What is being asked
Copy the entries exactly, through the "Run (Normal (Some" line.

Saved data entries
--- START ---

Lemma acyclic_glue :
  (∀ x, ¬ tc R x x) → (∀ a, ¬ tc Q a a) → (∀ x, P x ∨ ¬ P x) → ∀ x, ¬ tc R' x x.
Proof.
  intros HR HQ Hdec x Hx. destruct (Hdec x) as [HP|HP].
  - by apply (HR x), tc_glue_old.
  - destruct (tc_glue_new x x Hx HP) as [?|(a & b & Ha & Hb & Hab)]; [done|].
    rewrite Ha in Hb. apply Hinj in Hb as <-. by apply (HQ a).
Qed.

End Glue.

(** ** Short paths

    In a relation whose edges all leave from a finite list of nodes, whatever
    is reachable is reachable in at most as many steps as the list is long:
    a path that leaves the same node twice can be cut.  This is what makes a
    bounded walk of a graph exact. *)
Section ShortPaths.
Context {A : Type} `{EqDecision A}.

(** [R] without the edges that leave [x]. *)
Definition avoiding (R : relation A) (x : A) : relation A :=
  λ a b, R a b ∧ a ≠ x.

Lemma length_without_lt (l : list A) x : x ∈ l → length (without l x) < length l.
Proof.
  induction 1 as [x l|x y l _ IH].
  - rewrite without_cons_eq. pose proof (length_without_le l x). simpl. lia.
  - destruct (decide (y = x)) as [->|Hne].
    + rewrite without_cons_eq. simpl. lia.
    + rewrite without_cons_ne by done. simpl. lia.
Qed.
(** The run of a removal that passes the guard, phase by phase. *)
Lemma removeScene_run id force st model :
  force = true ∨ 2 ≤ length (dict_keys (scenes st)) →
  dict_get (scenes st) id = Some model →
  store_wf st →
  removeScene id force st =
    Run (Normal (Some model)) (removeScene_store id st)
      (removeScene_events id st ++ [sceneRemoved (Some model)]).
Proof.
  intros Hguard Hid Hwf. unfold removeScene. rewrite svc_bind_gets.
  rewrite removeScene_guard_passed by done. unfold getScene.
  rewrite !svc_bind_gets, Hid, svc_bind_deref_Some.
  destruct (removeScene_items_spec id st) as (Hr1 & Hf1 & _).
  rewrite (svc_bind_normal _ _ _ _ Hr1).
  destruct (removeScene_refs_spec id (final (removeScene_items id st)))
    as (Hr2 & Hf2 & _); [by eapply same_frame_store_wf|].
  rewrite (svc_bind_normal _ _ _ _ Hr2), svc_bind_modify.
  assert (∀ s, result (removeScene_activate id s) = Normal tt) as Hr4.
  { intros s. rewrite removeScene_activate_run. by repeat case_match. }
  rewrite (svc_bind_normal _ _ _ _ (Hr4 _)).
  rewrite svc_bind_emit, svc_ret_run, !prepend_Run, app_nil_r.
  unfold removeScene_store, removeScene_events. by rewrite <- !app_assoc.
Qed.

Lemma getItems_scenes_eq st st' k :
  scenes st' = scenes st → Scene_getItems st' k = Scene_getItems st k.
Proof. unfold Scene_getItems. by intros ->. Qed.

Lemma getItems_unknown st k :
  k ∉ dict_keys (scenes st) → Scene_getItems st k = [].
Proof. intros Hk%dict_get_None. unfold Scene_getItems. by rewrite Hk. Qed.

Lemma same_frame_items_owned_refs scene st :
  store_wf st → items_owned st →
  items_owned (final (removeScene_refs scene st)).
Proof.
  intros Hwf Ho k item Hin. apply Ho.
  eapply elem_of_sublist; [done | by apply removeScene_refs_sublist].
Qed.

(** What [removeScene_activate] leaves: the same scenes and order, and the
    first key as active scene when the active one was [id]. *)
Lemma removeScene_activate_state id st :
  store_wf st →
  let r := removeScene_activate id st in
  scenes (final r) = scenes st ∧ displayOrder (final r) = displayOrder st ∧
  activeSceneId (final r) =
    if decide (activeSceneId st = id)
    then default (activeSceneId st) (head (dict_keys (scenes st)))
    else activeSceneId st.
Proof.
  intros Hwf r. subst r. rewrite removeScene_activate_run.
  case_decide as Ha; [|done].
  destruct (scenes st) as [|[first model] rest] eqn:Hs; [done|].
  assert (truthy first = true) as ->; [|done].
  apply truthy_true, (store_wf_key_nonempty st); [done|].
  rewrite Hs. apply list_elem_of_here.
Qed.
(** ** Methods *)

(** The condition under which the button opens the stream-info window
    instead of going live.  [platform.type] is read only when the two tests
    before it hold; it throws when there is no platform. *)
Definition shouldEditStreamInfo (env : ButtonEnv) : M bool :=
  if isLoggedIn env && updateStreamInfoOnLive env then
    let* type := svc_deref (platform_type env) in
    svc_ret (bool_decide (type = "twitch") || bool_decide (type = "mixer"))
  else svc_ret false.

(** [toggleStreaming()]; [answer] and [blockerId] are what the service gets
    from the user and from the power-save blocker. *)
Definition toggleStreaming (env : ButtonEnv) (answer : bool) (blockerId : Z) : M unit :=
  let* streaming := svc_gets isStreaming in
  if streaming then call (Streaming.toggleStreaming (settings env) answer blockerId)
  else
    let* edit := shouldEditStreamInfo env in
    if edit then call showEditStreamInfo
    else
      call (Streaming.toggleStreaming (settings env) answer blockerId);;
      svc_when (isLoggedIn env) (svc_emit (navigationService_navigate "Live")).

Definition streamingStatus (s : Service) : EStreamingState :=
  Streaming.streamingStatus (state s).
(* ===== verification/Views.v ===== *)
(** * The small views: TopNav, Main, PerformanceMetrics

    Models three components that hold little logic of their own:
    [TopNav] (the first document of [src/app/components/TopNav.vue.ts], lines
    1-92), [Main] ([src/app/components/windows/Main.vue.ts]) and
    [PerformanceMetrics] ([src/app/components/PerformanceMetrics.vue.ts]).
    What they read of the services is a record; what they call is an effect.
    [Main] reads the loading flag of the application service, so its lock of
    the content is tied to the start-up and the shut-down of [App].

    The getters of [PerformanceMetrics] print the numbers of the
    performance service with [toFixed] of [JsNumber.v]. *)

From Stdlib Require Import ZArith QArith Qabs Lqa String.
From stdpp Require Import base tactics option list strings.
From S2P Require Import Prelude.
From S2P Require Import App.
From S2P Require Import JsNumber.

Set Warnings "-clear-no-such-hyp".

Local Open Scope string_scope.
Local Open Scope list_scope.
Local Open Scope svc_scope.

(** ** TopNav *)

Module TopNav.

(** What the component holds and reads. *)
Record View : Type := mkView {
  slideOpen : bool;
  studioModeTooltip : string;
  locked : bool;
  studioMode : bool;
  nightMode : bool;
  currentPage : string;
  isLoggedIn : bool;
  devMode : bool;
}.

Definition initialView (locked' studio night loggedIn dev : bool) (page : string) : View :=
  {| slideOpen := false; studioModeTooltip := "Studio Mode"; locked := locked';
     studioMode := studio; nightMode := night; currentPage := page;
     isLoggedIn := loggedIn; devMode := dev |}.

Inductive TopNavEffect : Type :=
| navigationService_navigate (page : string)
| transitionsService_disableStudioMode
| transitionsService_enableStudioMode
| settingsService_showSettings
| customizationService_nightMode (night : bool)
| shell_openExternal (url : string)
| ipcRenderer_send (channel : string).

#[export] Instance TopNavEffect_eq_dec : EqDecision TopNavEffect.
Proof. solve_decision. Defined.

Definition M (A : Type) : Type := svc View TopNavEffect A.

Definition navigateStudio : M unit := svc_emit (navigationService_navigate "Studio").
Definition navigateDashboard : M unit := svc_emit (navigationService_navigate "Dashboard").
Definition navigateOverlays : M unit :=
  svc_emit (navigationService_navigate "BrowseOverlays").
Definition navigateLive : M unit := svc_emit (navigationService_navigate "Live").
Definition navigateOnboarding : M unit :=
  svc_emit (navigationService_navigate "Onboarding").

Definition studioModeToggle : M unit :=
  let* on := svc_gets studioMode in
  if on then svc_emit transitionsService_disableStudioMode
  else svc_emit transitionsService_enableStudioMode.

Definition studioModeEnabled (v : View) : bool := studioMode v.

Definition openSettingsWindow : M unit := svc_emit settingsService_showSettings.

(** The assignment to [customizationService.nightMode]: the setter of the
    service receives the negation of what its getter returns. *)
Definition toggleNightTheme : M unit :=
  let* night := svc_gets nightMode in
  svc_emit (customizationService_nightMode (negb night)).

Definition bugReport : M unit :=
  svc_emit (shell_openExternal "https://tracker.streamlabs.com").

Definition openDiscord : M unit :=
  svc_emit (shell_openExternal "https://discordapp.com/invite/stream").

Definition isDevMode (v : View) : bool := devMode v.

Definition openDevTools : M unit := svc_emit (ipcRenderer_send "openDevTools").

Definition page (v : View) : string := currentPage v.

Definition isUserLoggedIn (v : View) : bool := isLoggedIn v.

End TopNav.

(** ** Main *)

Module Main.

#[local] Existing Instance App.Task_eq_dec.

(** What the window reads of the services. *)
Record Services : Type := mkServices {
  main_title : string;
  currentPage : string;
  params : list (string * string);
  nightMode : bool;
  appService : App.IAppState;
  loggedIn : bool;
  leftDock : bool;
}.

Definition title (s : Services) : string := main_title s.
Definition page (s : Services) : string := currentPage s.
Definition nightTheme (s : Services) : bool := nightMode s.
Definition applicationLoading (s : Services) : bool := App.loading (appService s).
Definition isLoggedIn (s : Services) : bool := loggedIn s.
Definition isOnboarding (s : Services) : bool :=
  bool_decide (currentPage s = "Onboarding").

(** Only the Studio and the Live page are locked while the application
    loads. *)
Definition shouldLockContent (s : Services) : bool :=
  applicationLoading s &&
  (bool_decide (currentPage s = "Studio") || bool_decide (currentPage s = "Live")).

(** The window over a state of the application service. *)
Definition over (app : App.Service) (s : Services) : Services :=
  {| main_title := main_title s; currentPage := currentPage s; params := params s;
     nightMode := nightMode s; appService := App.state app; loggedIn := loggedIn s;
     leftDock := leftDock s |}.

(** The shut-down is under way: the store is loading and the start-up has
    no continuation left that would end the loading. *)
Definition shutting_down (app : App.Service) : Prop :=
  App.loading (App.state app) = true ∧ App.AfterInitialize ∉ App.tasks app.

(** An event of the shut-down: the message, or a continuation resumed. *)
Definition is_shutdown_event (ev : App.Event) : bool :=
  match ev with
  | App.ShutdownMessage | App.Resume _ _ => true
  | _ => false
  end.

Lemma handle_shutting_down ev :
  is_shutdown_event ev = true → preserves shutting_down (App.handle ev).
Proof.
  destruct ev as [| | | | |onboarded i]; try done; intros _ app [Hload Hno];
    cbn [App.handle].
  - rewrite App.deliver_shutdown_run. cbn [final].
    destruct (App.iter_shutdown (App.shutdownListeners app) app)
      as (Ht & _ & _ & Hl).
    split; [rewrite Hl; by case_decide|].
    rewrite Ht, elem_of_app, elem_of_replicate. naive_solver.
  - rewrite App.resume_run. destruct (App.tasks app !! i) as [task|] eqn:Hi; [|done].
    assert (App.AfterInitialize ∉ delete i (App.tasks app)) as Hdel
      by (intros ?%elem_of_delete_inv; done).
    assert (task ≠ App.AfterInitialize) as Htask
      by (intros ->; apply Hno; by eapply list_elem_of_lookup_2).
    rewrite App.run_task_run. destruct task; try done; split; try done;
      cbn; rewrite elem_of_app, list_elem_of_singleton; naive_solver.
Qed.

(** * Properties *)

(** The content stays locked during the shut-down.  Once the shut-down
    is under way, whatever shut-down messages arrive and whichever
    continuations are resumed, in any order, the application stays loading,
    so the Studio and the Live page stay locked until the window goes. *)
Theorem locked_during_shutdown (evs : list App.Event) (app : App.Service)
    (s : Services) :
  shutting_down app → forallb is_shutdown_event evs = true →
  currentPage s = "Studio" ∨ currentPage s = "Live" →
  shouldLockContent (over (App.run_events evs app).1 s) = true.
Proof.
  intros Hdown Hevs Hpage. unfold App.run_events.
  assert (shutting_down (run_all App.handle evs app).1) as [Hload _].
  { revert app Hdown. induction evs as [|ev evs IH]; intros app Hdown; [done|].
    apply andb_prop in Hevs as [Hev Hevs]. simpl.
    by apply IH, handle_shutting_down. }
  unfold shouldLockContent, applicationLoading. cbn [over appService currentPage].
  rewrite Hload. destruct Hpage as [-> | ->]; by vm_compute.
Qed.

Definition studio_window : Services :=
  {| main_title := "Streamlabs OBS"; currentPage := "Studio"; params := [];
     nightMode := true; appService := App.initialState; loggedIn := true;
     leftDock := false |}.

Lemma locked_during_shutdown_witness :
  shouldLockContent
    (over (App.run_events
             [App.ShutdownMessage; App.Resume true 0; App.Resume true 0]
             (final (App.handle App.ShutdownMessage App.loaded_service))).1
       studio_window) = true.
Proof.
  apply locked_during_shutdown; [|done|by left].
  split; [done | compute_done].
Defined.

End Main.

(** ** PerformanceMetrics *)

Module PerformanceMetrics.

(** What the component reads: the state of the performance service and the
    two facts about the stream.  The share of dropped frames may be
    missing, which is why its getter tests it. *)
Record Metrics : Type := mkMetrics {
  state_CPU : JsNumber;
  state_frameRate : JsNumber;
  numberDroppedFrames : Z;
  percentageDroppedFrames : option JsNumber;
  state_bandwidth : JsNumber;
  isStreaming : bool;
  streamOk : option bool;
}.

(** The getters answer a text; [None] is a number from 10^21 on, which
    [toFixed] of [JsNumber.v] does not print. *)
Definition cpuPercent (m : Metrics) : option string := toFixed 1 (state_CPU m).

Definition frameRate (m : Metrics) : option string := toFixed 2 (state_frameRate m).

Definition droppedFrames (m : Metrics) : Z := numberDroppedFrames m.

Definition percentDropped (m : Metrics) : option string :=
  toFixed 1 (or_zero (percentageDroppedFrames m)).

Definition bandwidth (m : Metrics) : option string := toFixed 0 (state_bandwidth m).

(** [streamStatusMsg]: [None] is [null]. *)
Definition streamStatusMsg (m : Metrics) : option string :=
  if isStreaming m && bool_decide (streamOk m ≠ None) then
    if bool_decide (streamOk m = Some true) then Some "Stream OK"
    else Some "Stream Error"
  else None.

(** ** Lemmas *)

Lemma or_zero_number x : ∃ q, or_zero x = Num q.
Proof. destruct x as [[|q]|]; cbn; [by eexists| |by eexists]. destruct (Qeq_bool q 0); by eexists. Qed.

Lemma or_zero_given q : ∃ q', or_zero (Some (Num q)) = Num q' ∧ (q' == q)%Q.
Proof.
  cbn. destruct (Qeq_bool q 0) eqn:Hq; [|by eexists]. apply Qeq_bool_iff in Hq.
  eexists. split; [done|]. by symmetry.
Qed.

(** ** Properties *)

(** C31: The share of dropped frames is always printed as a number.  When
    the performance service has no share, or one that is not a number, the
    getter prints 0.0; for a share from 0 to 100 it prints a text with one
    digit after the point which, read as a number, is at most 0.05 from
    the share. *)
Theorem percentDropped_printed (m : Metrics) :
  match percentageDroppedFrames m with
  | Some (Num q) =>
      (0 <= q)%Q → (q <= 100)%Q →
      ∃ s v, percentDropped m = Some s ∧ read_fixed s = Some v ∧
             (Qabs (v - q) <= 1 # 20)%Q
  | _ => percentDropped m = Some "0.0"
  end.
Proof.
  unfold percentDropped. destruct (percentageDroppedFrames m) as [[|q]|]; [done| |done].
  intros Hlo Hhi. destruct (or_zero_given q) as (q' & -> & Hq').
  destruct (toFixed_roundtrip 1 q') as (s & v & Hs & Hv & _ & Hnear).
  { apply Qabs_Qlt_condition. rewrite Hq'. split; [|eapply Qle_lt_trans; [done|done]].
    eapply Qlt_le_trans; [|done]. done. }
  exists s, v. split_and!; [done..|].
  assert (v - q == v - q')%Q as -> by lra. done.
Qed.

(** The other numbers are printed as they are: without a sample the
    component shows NaN. *)
Lemma unguarded_getters_print_NaN (m : Metrics) :
  state_CPU m = NaN → state_frameRate m = NaN → state_bandwidth m = NaN →
  cpuPercent m = Some "NaN" ∧ frameRate m = Some "NaN" ∧ bandwidth m = Some "NaN".
Proof. unfold cpuPercent, frameRate, bandwidth. by intros -> -> ->. Qed.

(** What the footer shows for a sample. *)
Definition sample : Metrics :=
  {| state_CPU := Num (12345 # 1000); state_frameRate := Num (59999 # 1000);
     numberDroppedFrames := 3; percentageDroppedFrames := Some (Num (125 # 100));
     state_bandwidth := Num (24995 # 10); isStreaming := true; streamOk := Some true |}.

Example sample_printed :
  cpuPercent sample = Some "12.3" ∧ frameRate sample = Some "60.00" ∧
  droppedFrames sample = 3%Z ∧ percentDropped sample = Some "1.3" ∧
  bandwidth sample = Some "2500" ∧ streamStatusMsg sample = Some "Stream OK".
Proof. by vm_compute. Qed.

Lemma percentDropped_printed_witness :
  ∃ s v, percentDropped sample = Some s ∧ read_fixed s = Some v ∧
         (Qabs (v - (125 # 100)) <= 1 # 20)%Q.
Proof. by apply (percentDropped_printed sample). Defined.

End PerformanceMetrics.
Lemma withRetry_gives_up_witness :
  run_events (settles test_env 0 ([StreamError "EBUSY"; StreamError "EBUSY"] ++
                                  [StreamError "ENOENT"]))
    (add_task first_upload initialService) =
  (final (task_catch test_env first_upload (ErrorValue "ENOENT") initialService),
   concat (replicate 2 (attempt_effects test_env first_upload)) ++
   trace (task_catch test_env first_upload (ErrorValue "ENOENT") initialService)).
Proof.
  apply (withRetry_gives_up 2 test_env first_upload
           [StreamError "EBUSY"; StreamError "EBUSY"] (StreamError "ENOENT")
           (ErrorValue "ENOENT") initialService); [done| |done].
  repeat constructor; by eexists.
Defined.

Lemma no_response_hangs_witness :
  let s' := (run_events [create "lock1"; (test_env, Settle 0 (StreamEnd "9e10"));
                         (test_env, Settle 0 NoResponse)] initialService).1 in
  s' = INSERT_FILE (task_file first_upload) initialService ∧
  globalSyncStatus s' = GlobalSyncing ∧
  (pending initialService = [] → ∀ evs, Forall (λ ev, event_key ev.2 = None) evs →
     (run_events evs s').1 = s').
Proof. by apply (no_response_hangs test_env "intro" "/videos/intro.mp4" "lock1" "9e10" "intro.mp4"). Defined.

Lemma createNewFile_uploads_witness :
  run_events [create "lock1"; (test_env, Settle 0 (StreamEnd "9e10"));
              (test_env, Settle 0 (Response 201 "{id:7}"))] initialService =
  (INSERT_FILE {| id := "intro"; serverId := Some 7; name := "intro.mp4"; status := Synced;
                  filePath := "/videos/intro.mp4"; syncLock := "lock1" |} initialService,
   [fs_createReadStream "/videos/intro.mp4"; fs_createReadStream "/videos/intro.mp4";
    request_post "https://media.streamlabs.com/api/v5/slobs/media/upload" "Bearer secret"
      "2018-05-01T12:00:00.000Z" "9e10" "/videos/intro.mp4";
    promise_resolved "intro"
      (ReturnFile {| id := "intro"; serverId := Some 7; name := "intro.mp4";
                     status := Synced; filePath := "/videos/intro.mp4";
                     syncLock := "lock1" |})]).
Proof. by apply (createNewFile_uploads test_env "intro" "/videos/intro.mp4" "lock1" "9e10"). Defined.

Lemma failed_upload_reads_synced_witness :
  run_events (create "lock1" ::
              settles test_env 0 [StreamError "EBUSY"; StreamError "EBUSY"; StreamError "EIO"])
    initialService =
  (INSERT_FILE {| id := "intro"; serverId := None; name := "intro.mp4"; status := Synced;
                  filePath := "/videos/intro.mp4"; syncLock := "lock1" |} initialService,
   [fs_createReadStream "/videos/intro.mp4"; fs_createReadStream "/videos/intro.mp4";
    fs_createReadStream "/videos/intro.mp4";
    console_error "[Media Backup] Error uploading file: EIO";
    promise_resolved "intro" ReturnNull]).
Proof. by apply (failed_upload_reads_synced test_env "intro" "/videos/intro.mp4" "lock1"). Defined.

Lemma syncFile_keeps_local_copy_witness :
  run_events [(test_env, SyncFile "intro" 7 "/videos/intro.mp4" "lock1");
              (test_env, Settle 0 (Response 200 "{...}"));
              (test_env, Settle 0 (StreamEnd (checksum intro_data)))] initialService =
  (INSERT_FILE {| id := "intro"; serverId := Some 7; name := "intro.mp4"; status := Synced;
                  filePath := "/videos/intro.mp4"; syncLock := "lock1" |} initialService,
   [request_get "https://media.streamlabs.com/api/v5/slobs/media/7" "Bearer secret";
    fs_createReadStream "/videos/intro.mp4";
    promise_resolved "intro"
      (ReturnFile {| id := "intro"; serverId := Some 7; name := "intro.mp4";
                     status := Synced; filePath := "/videos/intro.mp4";
                     syncLock := "lock1" |})]).
Proof.
  by apply (syncFile_keeps_local_copy test_env "intro" "/videos/intro.mp4" "lock1" "intro.mp4"
              "{...}" 7 200 intro_data).
Defined.
(** ** The store *)

(** The body of the loops of [convertFormDataToState]: one parameter of a
    group. *)
Definition convert_parameter (groupName : string) (settingsState : ISettingsState)
    (parameter : IFormInput) : ISettingsState :=
  let group := default [] (dict_get settingsState groupName) in
  dict_set groupName (dict_set (name parameter) (value parameter) group) settingsState.

(** [SettingsService.convertFormDataToState(settingsFormData)] *)
Definition convertFormDataToState (settingsFormData : TSettingsFormData) : ISettingsState :=
  foldl (λ settingsState group,
           foldl (λ settingsState subGroup,
                    foldl (convert_parameter group.1) settingsState (parameters subGroup))
             settingsState group.2)
    [] settingsFormData.

(** [SET_SETTINGS(settingsData)] *)
Definition SET_SETTINGS (settingsData : ISettingsState) (state : ISettingsState) :
    ISettingsState :=
  dict_assign state settingsData.

(** ** Categories *)

(** [advancedSettingEnabled()] *)
Definition advancedSettingEnabled (env : Env) : bool :=
  isDevMode env || includes (argv env) "--adv-settings".

(** [getCategories()] *)
Definition getCategories (env : Env) : list string :=
  let categories := OBS_settings_getListCategories env in
  let categories :=
    categories ++ ["Scene Collections"; "Notifications"; "Appearance"; "Remote Control"] in
  if advancedSettingEnabled env then categories ++ ["API"; "Experimental"]
  else categories.

(** [showSettings(categoryName)] *)
Definition showSettings (categoryName : option string) : M unit :=
  svc_emit (windowsService_showWindow "Settings" categoryName 800 800).

(** ** The audio form *)

Definition OUTPUT_1 : Z := 1.
Definition OUTPUT_2 : Z := 2.
Definition INPUT_1 : Z := 3.
Definition INPUT_2 : Z := 4.
Definition INPUT_3 : Z := 5.

(** The channels from [first] to [last], as the [for] loops count them. *)
Definition channels (first last : Z) : list Z :=
  (λ k : nat, first + Z.of_nat k) <$> seq 0 (Z.to_nat (last - first + 1)).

--- END ---

Response to the exercise
Lemma acyclic_glue :
  (∀ x, ¬ tc R x x) → (∀ a, ¬ tc Q a a) → (∀ x, P x ∨ ¬ P x) → ∀ x, ¬ tc R' x x.
Proof.
  intros HR HQ Hdec x Hx. destruct (Hdec x) as [HP|HP].
  - by apply (HR x), tc_glue_old.
  - destruct (tc_glue_new x x Hx HP) as [?|(a & b & Ha & Hb & Hab)]; [done|].
    rewrite Ha in Hb. apply Hinj in Hb as <-. by apply (HQ a).
Qed.

End Glue.

(** ** Short paths

    In a relation whose edges all leave from a finite list of nodes, whatever
    is reachable is reachable in at most as many steps as the list is long:
    a path that leaves the same node twice can be cut.  This is what makes a
    bounded walk of a graph exact. *)
Section ShortPaths.
Context {A : Type} `{EqDecision A}.

(** [R] without the edges that leave [x]. *)
Definition avoiding (R : relation A) (x : A) : relation A :=
  λ a b, R a b ∧ a ≠ x.

Lemma length_without_lt (l : list A) x : x ∈ l → length (without l x) < length l.
Proof.
  induction 1 as [x l|x y l _ IH].
  - rewrite without_cons_eq. pose proof (length_without_le l x). simpl. lia.
  - destruct (decide (y = x)) as [->|Hne].
    + rewrite without_cons_eq. simpl. lia.
    + rewrite without_cons_ne by done. simpl. lia.
Qed.
(** The run of a removal that passes the guard, phase by phase. *)
Lemma removeScene_run id force st model :
  force = true ∨ 2 ≤ length (dict_keys (scenes st)) →
  dict_get (scenes st) id = Some model →
  store_wf st →
  removeScene id force st =
    Run (Normal (Some model)) (removeScene_store id st)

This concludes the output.